Dimethyl methylphosphonate (DMMP): A phosphorus-31 nuclear magnetic resonance spectroscopic probe of intracellular volume in mammalian cell cultures

Abstract

Dimethyl methylphosphonate (DMMP), when added to a suspension of erythrocytes, has been reported to have a lower frequency chemical shift inside of cells than outside. This work further investigates the same phenomenon in hollow-fiber bioreactor cultures of six mammalian cell lines and describes the application of DMMP as a measure of intra- versus extracellular volumes in mammalian cell cultures. No toxic effects of the DMMP were observed at the concentrations used here. The dependence of the shift of intracellular DMMP on intracellular protein content was shown to be similar for cultured mammalian and red blood cells. Also consistent with shifts in erythrocytes, an increase in the intracellular protein concentration due to a reduction in cultured cell volume increased the magnitude of the shift to lower frequency.

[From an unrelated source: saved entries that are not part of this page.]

(* ===== verification/Mkfs.v ===== *)
(** The program that formats a disk image, tools/mkfs.c.

    It runs on the host: the image is a file with a position, the bytes behind
    it and a size.  Numbers of type [double] occur only in four expressions;
    their values are given as integers, the one that is not exact
    ([total_blocks * 0.01]) with its rounding.  What is printed is left out. *)
From S2P Require Import Prelude ListLib Containers Bitmap Buddy PageAlloc Semaphore ObjCache Bio BlockDev Layout Efs EfsFile EfsInode.

#[local] Arguments replicate : simpl never.

Definition INODE_SIZE : Z := 128.
Definition AVG_FILE_SIZE : Z := 500 * 1024.

(** The open image file. *)
Record image := Image { fpos : Z; fsize : Z; fbytes : gmap Z Z }.

(** [lseek(fd, off, SEEK_SET)], [lseek(fd, 0, SEEK_END)], [write(fd, data, len)]. *)
Definition lseek_set (off : Z) : M image unit := modify (λ h, Image off (fsize h) (fbytes h)).
Definition lseek_end : M image Z := λ h, Done (fsize h) (Image (fsize h) (fsize h) (fbytes h)).
Definition host_write (data : list Z) : M image unit := modify (λ h,
  let e := fpos h + Z.of_nat (length data) in Image e (Z.max (fsize h) e) (rd_store (fpos h) data (fbytes h))).

(** [offset] is computed as a [uint32_t]. *)
Definition write_block (block_no : Z) (data : list Z) : M image unit :=
  let offset := u32 (block_no * BLOCK_SIZE) in
  lseek_set offset;;
  host_write (replicate (Z.to_nat BLOCK_SIZE) 0);;
  lseek_set offset;;
  host_write data.

(** * The geometry *)

(** Rounding a positive integer to 53 significant bits, to nearest, ties to even. *)
Definition round53 (p : Z) : Z :=
  let sh := Z.max 0 (Z.log2 p - 52) in
  let q := p / 2 ^ sh in let r := p mod 2 ^ sh in
  let up := if 2 * r =? 2 ^ sh then Z.odd q else 2 ^ sh <? 2 * r in
  (if up then q + 1 else q) * 2 ^ sh.
(** [x * 0.01] in units of 2^-59: the constant is 5764607523034235 of them. *)
Definition times_001 (x : Z) : Z := round53 (x * 5764607523034235).

(** [(uint32_t)MAX(disk_size / AVG_FILE_SIZE, total_blocks * 0.01)] *)
Definition calc_inode_count (disk_size total_blocks : Z) : Z :=
  let files := Z.quot disk_size AVG_FILE_SIZE in
  if times_001 total_blocks <? files * 2 ^ 59 then u32 files else u32 (times_001 total_blocks / 2 ^ 59).

(** [(uint32_t)ceil((double)n / d)] for a power of two [d]: exact. *)
Definition ceil_div (n d : Z) : Z := (n + d - 1) / d.

(** [strncpy(easy_sb.name, "easy-fs", 16)] *)
Definition fs_name : list Z := [101; 97; 115; 121; 45; 102; 115] ++ replicate 9 0.

(** [easy_sb] for an image of [disk_size] bytes behind block 0. *)
Definition make_super (disk_size : Z) : easy_d_super_block :=
  let total_blocks := u32 (Z.quot disk_size BLOCK_SIZE) in
  let inode_count := calc_inode_count disk_size total_blocks in
  let inode_map_blocks := ceil_div inode_count (8 * BLOCK_SIZE) in
  let inode_area_blocks := ceil_div (u32 (inode_count * INODE_SIZE)) BLOCK_SIZE in
  let data_map_blocks := ceil_div total_blocks (8 * BLOCK_SIZE) in
  let map_start := SUPER_BLOCK_LOCATION + 1 in
  let area_start := i32 (map_start + inode_map_blocks) in
  let bmap_start := i32 (area_start + inode_area_blocks) in
  let barea_start := i32 (bmap_start + data_map_blocks) in
  DSuper (i32 (inode_count - 1)) (i32 (inode_count - 2)) INODE_SIZE map_start area_start
    (i32 total_blocks) (i32 (u32 (total_blocks - barea_start - 1))) BLOCK_SIZE bmap_start barea_start
    fs_name EASYFS_MAGIC.

(** [root_inode]: 128 bytes of padding and the inode; the addresses are those of
    a static variable. *)
Definition root_d_inode : easy_d_inode := DInode 1 F_DIR 0 0 0 (replicate 13 0) 1.
Definition root_bytes : list Z := replicate 128 0 ++ encode_inode root_d_inode.

(** * The map of the blocks in use

    [data_map] has [BLOCK_SIZE / 8] bytes; an index outside is a fault.  The
    shifts of [0xFF] are on [int], the store keeps the low byte. *)
Definition map_set (i : Z) (f : Z → Z) (m : list Z) : option (list Z) :=
  if decide (0 <= i) then x ← m !! Z.to_nat i; Some (<[Z.to_nat i := u8 (f x)]> m) else None.

Fixpoint fill_full (n : nat) (i : Z) (m : list Z) : option (list Z) :=
  match n with
  | O => Some m
  | S n => m ← map_set i (λ _, 255) m; fill_full n (i + 1) m
  end.

Definition make_data_map (barea_start : Z) : option (list Z) :=
  let m := replicate (Z.to_nat (BLOCK_SIZE / 8)) 0 in
  let full_bytes := Z.quot barea_start 8 in
  let remaining_bits := Z.rem barea_start 8 in
  m ← fill_full (Z.to_nat full_bytes) 0 m;
  m ← (if 0 <? remaining_bits
       then map_set full_bytes (λ _, Z.shiftr (i32 (Z.shiftl 255 (8 - remaining_bits))) (8 - remaining_bits)) m
       else Some m);
  m ← map_set 0 (λ x, Z.land x 254) m;
  let root_byte := Z.quot barea_start 8 in
  let root_bit := Z.rem barea_start 8 in
  if root_byte <? BLOCK_SIZE / 8 then map_set root_byte (λ x, Z.lor x (Z.shiftl 1 root_bit)) m else Some m.

(** [main]: [argc], and whether [open] succeeded on the image. *)
Definition mkfs_main (argc : Z) (opened : bool) : M image Z :=
  if argc <? 2 then mret 1 else
  if negb opened then mret 1 else
  e ← lseek_end;
  let disk_size := e - BLOCK_SIZE in
  if disk_size =? -1 then mret 1 else
  let easy_sb := make_super disk_size in
  data_map ← deref (λ _, make_data_map (block_area_start easy_sb));
  write_block SUPER_BLOCK_LOCATION (encode_super easy_sb);;
  write_block (inode_map_start easy_sb) (le 4 2);;
  write_block (inode_area_start easy_sb) root_bytes;;
  write_block (block_map_start easy_sb) data_map;;
  mret 0.

(** * Correctness *)

(** ** [total_blocks * 0.01] *)

Lemma round53_near p : 0 < p →
  ∃ sh, 0 <= sh ∧ (sh = 0 ∨ 2 ^ sh * 2 ^ 52 <= p) ∧ 2 * Z.abs (round53 p - p) <= 2 ^ sh ∧
    ∀ v, (2 ^ sh | v) → v <= p → v <= round53 p.
Proof.
  intros Hp. unfold round53. set (sh := Z.max 0 (Z.log2 p - 52)). assert (Hsh : 0 <= sh) by lia. exists sh.
  pose proof (Z.pow_pos_nonneg 2 sh ltac:(lia) Hsh) as H2.
  pose proof (Z.div_mod p (2 ^ sh) ltac:(lia)) as Hdm. pose proof (Z.mod_pos_bound p (2 ^ sh) H2) as Hm.
  set (q := p / 2 ^ sh) in *. set (r := p mod 2 ^ sh) in *.
  split; [done|]. split.
  { destruct (decide (Z.log2 p <= 52)); [left; lia|right]. rewrite <-Z.pow_add_r by lia.
    replace (sh + 52) with (Z.log2 p) by lia. by apply Z.log2_spec. }
  split.
  - destruct (Z.eqb_spec (2 * r) (2 ^ sh)); [destruct (Z.odd q); lia|]. destruct (Z.ltb_spec (2 ^ sh) (2 * r)); lia.
  - intros v [k ->] Hv. assert (k <= q); [|destruct (if 2 * r =? 2 ^ sh then _ else _); nia].
    destruct (decide (q < k)); [|lia]. nia.
Qed.

(** For every [uint32_t] the rounded product truncates to a hundredth. *)
Lemma times_001_ok x : 0 < x < 2 ^ 32 → times_001 x / 2 ^ 59 = x / 100.
Proof.
  intros Hx. unfold times_001. set (p := x * 5764607523034235).
  destruct (round53_near p ltac:(lia)) as (sh & H0 & Hsh & Hn & Hlow).
  assert (Hs : 2 ^ sh <= 2 * x).
  { destruct Hsh as [->|Hsh]; [lia|]. unfold p in Hsh. nia. }
  assert (Hs59 : sh <= 59).
  { destruct (decide (sh <= 59)); [done|]. pose proof (Z.pow_le_mono_r 2 60 sh). lia. }
  pose proof (Z.div_mod x 100 ltac:(lia)). pose proof (Z.mod_pos_bound x 100 ltac:(lia)).
  set (k := x / 100) in *. set (r := x mod 100) in *.
  assert (Hk : k * 2 ^ 59 <= round53 p).
  { apply Hlow; [|unfold p; lia]. apply Z.divide_mul_r. exists (2 ^ (59 - sh)). rewrite <-Z.pow_add_r by lia. f_equal. lia. }
  symmetry. apply Z.div_unique with (round53 p - k * 2 ^ 59); [|lia]. left. split; [lia|].
  assert (p + x < (k + 1) * 2 ^ 59) by (unfold p; lia). lia.
Qed.

(** ** The superblock of an image of [n] blocks behind block 0 *)

(** Large enough for a root and another file, and not above the 2 GB the kernel can mount. *)
Definition mkfs_size (n : Z) : Prop := 400 <= n <= 524288.

Definition inodes_of (n : Z) : Z := n / 100.
Definition bmap_at (n : Z) : Z := 3 + ceil_div (inodes_of n * INODE_SIZE) BLOCK_SIZE.
Definition barea_at (n : Z) : Z := bmap_at n + ceil_div n (8 * BLOCK_SIZE).
Definition super_of (n : Z) : easy_d_super_block :=
  DSuper (inodes_of n - 1) (inodes_of n - 2) INODE_SIZE 2 3 n (n - barea_at n - 1) BLOCK_SIZE (bmap_at n) (barea_at n)
    fs_name EASYFS_MAGIC.

(** The regions follow each other inside the image. *)
Lemma geometry n : mkfs_size n →
  4 <= inodes_of n <= 5242 ∧ 4 <= bmap_at n <= 167 ∧ bmap_at n < barea_at n <= bmap_at n + 16 ∧ barea_at n + 8 < n ∧
  barea_at n <= 183 ∧ inodes_of n * INODE_SIZE <= (bmap_at n - 3) * BLOCK_SIZE ∧ n <= (barea_at n - bmap_at n) * (8 * BLOCK_SIZE).
Proof.
  unfold mkfs_size, barea_at, bmap_at, inodes_of, ceil_div, INODE_SIZE, BLOCK_SIZE. intros Hn.
  pose proof (Z.div_mod n 100 ltac:(lia)). pose proof (Z.mod_pos_bound n 100 ltac:(lia)). set (c := n / 100) in *.
  pose proof (Z.div_mod (c * 128 + 4096 - 1) 4096 ltac:(lia)). pose proof (Z.mod_pos_bound (c * 128 + 4096 - 1) 4096 ltac:(lia)).
  set (a := (c * 128 + 4096 - 1) / 4096) in *.
  pose proof (Z.div_mod (n + 8 * 4096 - 1) (8 * 4096) ltac:(lia)). pose proof (Z.mod_pos_bound (n + 8 * 4096 - 1) (8 * 4096) ltac:(lia)).
  set (b := (n + 8 * 4096 - 1) / (8 * 4096)) in *. lia.
Qed.

Lemma make_super_ok n : mkfs_size n → make_super (n * BLOCK_SIZE) = super_of n.
Proof.
  intros Hn. destruct (geometry n Hn) as (Gi & Gb & Ga & Gn & G1 & G2 & G3). pose proof Hn as Hn'. unfold mkfs_size in Hn'.
  unfold make_super. assert (Et : u32 (Z.quot (n * BLOCK_SIZE) BLOCK_SIZE) = n).
  { rewrite Z.quot_mul by done. apply u32_small. lia. }
  rewrite Et. assert (Ec : calc_inode_count (n * BLOCK_SIZE) n = inodes_of n).
  { unfold calc_inode_count. pose proof (times_001_ok n ltac:(lia)) as Ht.
    unfold AVG_FILE_SIZE. unfold BLOCK_SIZE. rewrite quot_div by lia.
    replace (n * 4096 / (500 * 1024)) with (n / 125).
    2:{ replace (n * 4096) with (n * 4096) by lia. replace (500 * 1024) with (125 * 4096) by lia. by rewrite Z.div_mul_cancel_r. }
    pose proof (Z.div_mod n 125 ltac:(lia)). pose proof (Z.mod_pos_bound n 125 ltac:(lia)).
    unfold inodes_of in *. pose proof (Z.div_mod n 100 ltac:(lia)). pose proof (Z.mod_pos_bound n 100 ltac:(lia)).
    pose proof (Z.div_mod (times_001 n) (2 ^ 59) ltac:(lia)). pose proof (Z.mod_pos_bound (times_001 n) (2 ^ 59) ltac:(lia)).
    rewrite Ht in *. destruct (Z.ltb_spec (times_001 n) (n / 125 * 2 ^ 59)); [|by apply u32_small; lia].
    rewrite u32_small by lia. lia. }
  rewrite Ec. assert (Em : ceil_div (inodes_of n) (8 * BLOCK_SIZE) = 1).
  { unfold ceil_div, BLOCK_SIZE. symmetry. apply Z.div_unique with (inodes_of n - 1); lia. }
  rewrite Em. rewrite (u32_small (inodes_of n * INODE_SIZE)) by (unfold INODE_SIZE; lia). cbv zeta.
  change (i32 (SUPER_BLOCK_LOCATION + 1 + 1)) with 3. change (SUPER_BLOCK_LOCATION + 1) with 2. fold (bmap_at n).
  rewrite (i32_small (bmap_at n)) by lia. fold (barea_at n). rewrite (i32_small (barea_at n)) by lia.
  rewrite u32_small, !i32_small by lia. reflexivity.
Qed.

(** ** The map of the blocks in use *)

(** The first block after those the map marks: the bits up to the end of the
    root's byte are set with it when the data area does not start on a byte. *)
Definition map_end (a : Z) : Z := if a mod 8 =? 0 then a + 1 else 8 * (a / 8) + 8.

Definition bit_of (m : list Z) (j : Z) : bool := Z.testbit (default 0 (m !! Z.to_nat (j / 8))) (j mod 8).
Definition bytes_ok (m : list Z) : Prop := length m = 512%nat ∧ Forall (λ x, 0 <= x < 256) m.

Lemma map_set_ok i g m :
  bytes_ok m → 0 <= i < 512 → ∃ m', map_set i g m = Some m' ∧ bytes_ok m' ∧
    ∀ j, m' !! j = if decide (j = Z.to_nat i) then u8 ∘ g <$> m !! j else m !! j.
Proof.
  intros [Hl Hb] Hi. unfold map_set. rewrite decide_True by lia.
  destruct (lookup_lt_is_Some_2 m (Z.to_nat i)) as [x Ex]; [lia|]. rewrite Ex. simpl. eexists. split; [done|]. split.
  - split; [by rewrite length_insert|]. apply Forall_insert; [done|]. apply u8_range.
  - intros j. case_decide as Hj; [subst|by rewrite list_lookup_insert_ne].
    rewrite list_lookup_insert_eq by lia. by rewrite Ex.
Qed.

Lemma fill_full_ok n : ∀ i m, bytes_ok m → 0 <= i → i + Z.of_nat n <= 512 →
  ∃ m', fill_full n i m = Some m' ∧ bytes_ok m' ∧
    ∀ j, m' !! j = if decide (i <= Z.of_nat j < i + Z.of_nat n) then Some 255 else m !! j.
Proof.
  induction n as [|n IH]; intros i m Hm H0 Hi; simpl fill_full.
  { exists m. split_and!; [done..|]. intros j. by rewrite decide_False by lia. }
  destruct (map_set_ok i (λ _, 255) m Hm) as (m1 & E1 & H1 & L1); [lia|]. rewrite E1. simpl.
  destruct (IH (i + 1) m1 H1) as (m2 & E2 & H2 & L2); [lia|lia|]. exists m2. split_and!; [done..|].
  intros j. rewrite L2, L1. destruct Hm as [Hl _].
  destruct (decide (i + 1 <= Z.of_nat j < i + 1 + Z.of_nat n)), (decide (i <= Z.of_nat j < i + Z.of_nat (S n))); try done; try lia.
  - rewrite decide_True by lia. by destruct (lookup_lt_is_Some_2 m j) as [x ->]; [lia|].
  - by rewrite decide_False by lia.
Qed.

Longitudinal relaxation (T1) values for intra- and extracellular DMMP were measured so that partially saturated DMMP peaks in 31P NMR spectra of mammalian cell cultures can be corrected to give the relative volumes of the intra- and extracellular compartments; this information provides a relative measure of culture growth. Intracellular volume measured by this method can also be used to quantify intracellular metabolites such as ATP during the growth of the culture. To explore the mechanism behind the intracellular shift, we have also addressed the three possible contributions to the chemical shift of DMMP: hydrogen-bonding interactions, magnetic susceptibility, and ionic strength. Data is presented which eliminates the latter two mechanisms and strongly supports the hypothesis that the observed intracellular shift is due to a reduction in hydrogen bonding between water and DMMP in the cytoplasm.